O plantio da soja da safra 2026/27 começou nesta quarta-feira, em Mato Grosso do Sul, com previsão de expansão da área cultivada, mas de redução da produção. A estimativa inicial da Aprosoja – MS (Associação dos Produtores de Soja de Mato Grosso do Sul) aponta cultivo em 4,874 milhões de hectares, aumento de 5,5% sobre o ciclo anterior.
Mesmo com mais espaço ocupado pela cultura, a produção é projetada em 15,331 milhões de toneladas, queda de 8,4%. A explicação está na produtividade esperada, de 52,4 sacas por hectare, 13,2% inferior à registrada na temporada passada.
Na safra 2025/26, foram cultivados 4,6 milhões de hectares, com produtividade média de 60,4 sacas por hectare e produção de 16,7 milhões de toneladas.
Além do clima, o crédito aparece entre os fatores que podem pesar sobre o resultado. Em julho, as contratações de crédito rural em Mato Grosso do Sul somaram R$ 1,006 bilhão, redução de 15,75% na comparação com o mesmo mês de 2025. No acumulado do ciclo 2025/26, a retração chegou a 20,6%.

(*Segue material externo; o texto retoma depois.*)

(** The entry a partition holds for a request (Service Workers:
    Cache.matchAll): none for a request that is not a [GET]; the [Response]
    handed out has Immutable headers. *)
Definition match_in (c : gmap string NetResponse) (req : Request) : option Response :=
  if String.eqb (method req) "GET"
  then (fun resp => mkResponse resp Immutable) <$> c !! key_of req
  else None.

Definition lookup_cache (cs : gmap string (gmap string NetResponse)) (cache : string)
    (req : Request) : option Response :=
  match_in (default ∅ (cs !! cache)) req.

(** [cache.match(request)]; [None] is [undefined]. *)
Definition cache_match (cache : string) (req : Request) : Js (option Response) :=
  fun w => (Normal (lookup_cache (caches w) cache req), w).

(** *** Headers and Response construction *)

Definition forbidden_response_header (name : string) : bool :=
  String.eqb (lower name) "set-cookie" || String.eqb (lower name) "set-cookie2".

(** [response.headers.append(name, value)] (Fetch standard: Headers
    append): a TypeError on Immutable headers. The response with the header
    appended stands for the mutated object. *)
Definition headers_append (r : Response) (name value : string) : Js Response :=
  match headers_guard r with
  | Immutable => throw HeadersImmutable
  | ResponseGuard =>
      if forbidden_response_header name then mret r
      else mret (with_headers (headers (inner r) ++ [(name, value)]) r)
  end.

Definition null_body_status (s : Z) : bool :=
  ((s =? 101) || (s =? 103) || (s =? 204) || (s =? 205) || (s =? 304))%Z.

(** [new Response(body, { status, statusText, headers })] for a string
    [body]: the status defaults to 200 and the status text to the empty
    string; a body without a [Content-Type] among the given headers gets
    the one of text. *)
Definition new_Response (b : string) (init_status : option Z)
    (init_statusText : option string) (init_headers : list (string * string)) : Js Response :=
  let s := default 200%Z init_status in
  if negb ((200 <=? s) && (s <=? 599))%Z || null_body_status s then throw BadStatus
  else
    let hs := filter (fun nv => forbidden_response_header (fst nv) = false) init_headers in
    let hs' := if headers_has "Content-Type" hs then hs
               else hs ++ [("content-type", "text/plain;charset=UTF-8")] in
    mret (mkResponse (mkNetResponse s (default EmptyString init_statusText) hs' b) ResponseGuard).

(** *** The worker's global scope, clients and notifications *)

(** [self.skipWaiting()]: sets the skip-waiting flag; a waiting worker whose
    flag is set is activated by the host. *)
Definition skipWaiting : Js unit :=
  fun w =>
    (Normal tt,
     mkWorld (caches w) (clients w)
             (match lifecycle w with Waiting => Active | l => l end)
             true (trace w ++ [SkipWaitingCalled])).

Definition clients_claim : Js unit := fun w => (Normal tt, emit ClientsClaimed w).

Definition clients_matchAll : Js (list string) := fun w => (Normal (clients w), w).

Definition client_postMessage (m : JValue) (c : string) : Js unit :=
  fun w => (Normal tt, emit (MessagePosted c m) w).

Definition clients_openWindow (target : string) : Js unit :=
  fun w => (Normal tt, emit (WindowOpened target) w).

Definition notification_close : Js unit :=
  fun w => (Normal tt, emit NotificationClosed w).

Definition showNotification (title : string) (o : NotificationOptions) : Js unit :=
  fun w => (Normal tt, emit (NotificationShown title o) w).

Definition sync_register (tag : string) : Js unit :=
  fun w => (Normal tt, emit (SyncRegistered tag) w).

(** A property read as a computation. *)
Definition prop (v : JValue) (k : string) : Js JValue :=
  match get_prop v k with
  | Some x => mret x
  | None => throw NullProperty
  end.

End Host.

(** ** The service worker *)

Module SW.
Import Text Json Host.

Definition CACHE_NAME : string := "pse-dashboard-v1".
Definition API_CACHE_NAME : string := "pse-api-cache-v1".

Definition STATIC_ASSETS : list string :=
  [ "/"
  ; "/index.html"
  ; "/manifest.json"
  ; "https://cdn.plot.ly/plotly-2.27.0.min.js"
  ].

(** The lines of the template literal of the offline page. *)
Definition offline_page_lines : list string :=
  [ EmptyString
  ; "                <!DOCTYPE html>"
  ; "                <html>"
  ; "                <head>"
  ; "                    <meta charset=" +:+ dq +:+ "UTF-8" +:+ dq +:+ ">"
  ; "                    <meta name=" +:+ dq +:+ "viewport" +:+ dq +:+ " content=" +:+ dq +:+ "width=device-width, initial-scale=1.0" +:+ dq +:+ ">"
  ; "                    <title>PSE Dashboard - Offline</title>"
  ; "                    <style>"
  ; "                        body {"
  ; "                            font-family: -apple-system, BlinkMacSystemFont, 'SF Pro Display', sans-serif;"
  ; "                            background: linear-gradient(135deg, #c0392b 0%, #e74c3c 100%);"
  ; "                            color: white;"
  ; "                            text-align: center;"
  ; "                            padding: 50px 20px;"
  ; "                            margin: 0;"
  ; "                            min-height: 100vh;"
  ; "                            display: flex;"
  ; "                            flex-direction: column;"
  ; "                            justify-content: center;"
  ; "                        }"
  ; "                        h1 { font-size: 24px; margin-bottom: 20px; }"
  ; "                        p { font-size: 16px; margin-bottom: 30px; opacity: 0.9; }"
  ; "                        button {"
  ; "                            background: white;"
  ; "                            color: #c0392b;"
  ; "                            border: none;"
  ; "                            padding: 12px 24px;"
  ; "                            border-radius: 8px;"
  ; "                            font-size: 16px;"
  ; "                            font-weight: 600;"
  ; "                            cursor: pointer;"
  ; "                        }"
  ; "                    </style>"
  ; "                </head>"
  ; "                <body>"
  ; "                    <h1>📱 PSE Dashboard</h1>"
  ; "                    <h2>🔌 Tryb Offline</h2>"
  ; "                    <p>Nie można połączyć się z internetem.<br>Sprawdź połączenie i spróbuj ponownie.</p>"
  ; "                    <button onclick=" +:+ dq +:+ "window.location.reload()" +:+ dq +:+ ">🔄 Spróbuj ponownie</button>"
  ; "                </body>"
  ; "                </html>"
  ; "            "
  ].

Definition offline_page : string :=
  match offline_page_lines with
  | [] => EmptyString
  | l :: ls => fold_left (fun acc x => acc +:+ lf +:+ x) ls l
  end.

(** The object serialised into the body of the API error response. *)
Definition api_error_payload : JValue :=
  JObject
    [ ("error", JString "Brak połączenia internetowego")
    ; ("message", JString "Nie można pobrać danych. Sprawdź połączenie internetowe.")
    ; ("cached", JBool false)
    ].

Section Worker.

(** The network, and the worker's own location. *)
Variable net : Request -> option NetResponse.
Variable location : URL.

(** Install event - cache static assets *)
Definition on_install : Js unit :=
  cache ← caches_open CACHE_NAME;
  _ ← cache_addAll net location cache STATIC_ASSETS;
  skipWaiting.

(** Activate event - clean up old caches *)
Definition on_activate : Js unit :=
  cacheNames ← caches_keys;
  _ ← for_each
        (fun cacheName =>
           if negb (String.eqb cacheName CACHE_NAME)
              && negb (String.eqb cacheName API_CACHE_NAME)
           then caches_delete cacheName
           else mret tt)
        cacheNames;
  clients_claim.

(** Handle API requests - network first, cache as fallback *)
Definition handleApiRequest (request : Request) : Js Response :=
  cache ← caches_open API_CACHE_NAME;
  try_catch
    (networkResponse ← fetch net request;
     _ ← (if ok networkResponse
          then cache_put cache request (clone networkResponse)
          else mret tt);
     mret networkResponse)
    (fun error =>
       cachedResponse ← cache_match cache request;
       match cachedResponse with
       | Some cachedResponse =>
           let response := clone cachedResponse in
           headers_append response "X-Served-From" "cache"
       | None =>
           new_Response
             (default EmptyString (stringify api_error_payload))
             (Some 503%Z) (Some "Service Unavailable")
             [ ("Content-Type", "application/json")
             ; ("X-Served-From", "error") ]
       end).

(** Handle static requests - cache first *)
Definition handleStaticRequest (request : Request) : Js Response :=
  cache ← caches_open CACHE_NAME;
  cachedResponse ← cache_match cache request;
  match cachedResponse with
  | Some cachedResponse => mret cachedResponse
  | None =>
      try_catch
        (networkResponse ← fetch net request;
         _ ← (if ok networkResponse
              then cache_put cache request (clone networkResponse)
              else mret tt);
         mret networkResponse)
        (fun error =>
           if String.eqb (destination request) "document"
           then new_Response offline_page None None [ ("Content-Type", "text/html") ]
           else new_Response "Service Unavailable" (Some 503%Z) None [])
  end.

(** Fetch event: the response [event.respondWith] is given. *)
Definition on_fetch (request : Request) : Js Response :=
  if String.eqb (hostname (url request)) "api.raporty.pse.pl"
  then handleApiRequest request
  else handleStaticRequest request.

(** Push notification event. [data] is [event.data]: [None] when the push
    has no payload, and otherwise what [event.data.json()] gives, [None]
    being its SyntaxError. *)
Definition on_push (data : option (option JValue)) : Js unit :=
  match data with
  | None => mret tt
  | Some None => throw JsonSyntax
  | Some (Some data) =>
      b ← prop data "body";
      u ← prop data "url";
      showNotification "PSE Dashboard"
        (mkOptions
           (to_string (js_or b (JString "Nowy alert rezerw mocy!")))
           "/apple-touch-icon-180x180.png"
           "/apple-touch-icon-180x180.png"
           [100; 50; 100]%Z
           (JObject [ ("url", js_or u (JString "/")) ])
           [ ("open", "Otwórz Dashboard"); ("close", "Zamknij") ])
  end.

(** Notification click event: [action] is [event.action] and [ndata] is
    [event.notification.data]. *)
Definition on_notificationclick (action : string) (ndata : JValue) : Js unit :=
  _ ← notification_close;
  if String.eqb action "open" || negb (truthy (JString action))
  then
    u ← prop ndata "url";
    clients_openWindow (to_string (js_or u (JString "/")))
  else mret tt.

Para o coordenador técnico da Aprosoja – MS, Gabriel Balta, a restrição exige maior atenção ao uso dos recursos. “Em um cenário de maior dificuldade de acesso ao crédito, eficiência não é apenas buscar mais produtividade, mas também produzir com racionalidade”.
A entidade aponta que disponibilidade de água e período escolhido para a semeadura também serão determinantes. “O resultado dependerá das condições encontradas ao longo do ciclo. O posicionamento da semeadura e a disponibilidade hídrica são fatores fundamentais”, afirma Balta.
Com a ampliação da área plantada, a avaliação da associação é de que manejo, tecnologia, conservação do solo e controle de custos ganham importância para melhorar o resultado por hectare. As estimativas ainda são iniciais e podem mudar conforme as condições encontradas durante o ciclo.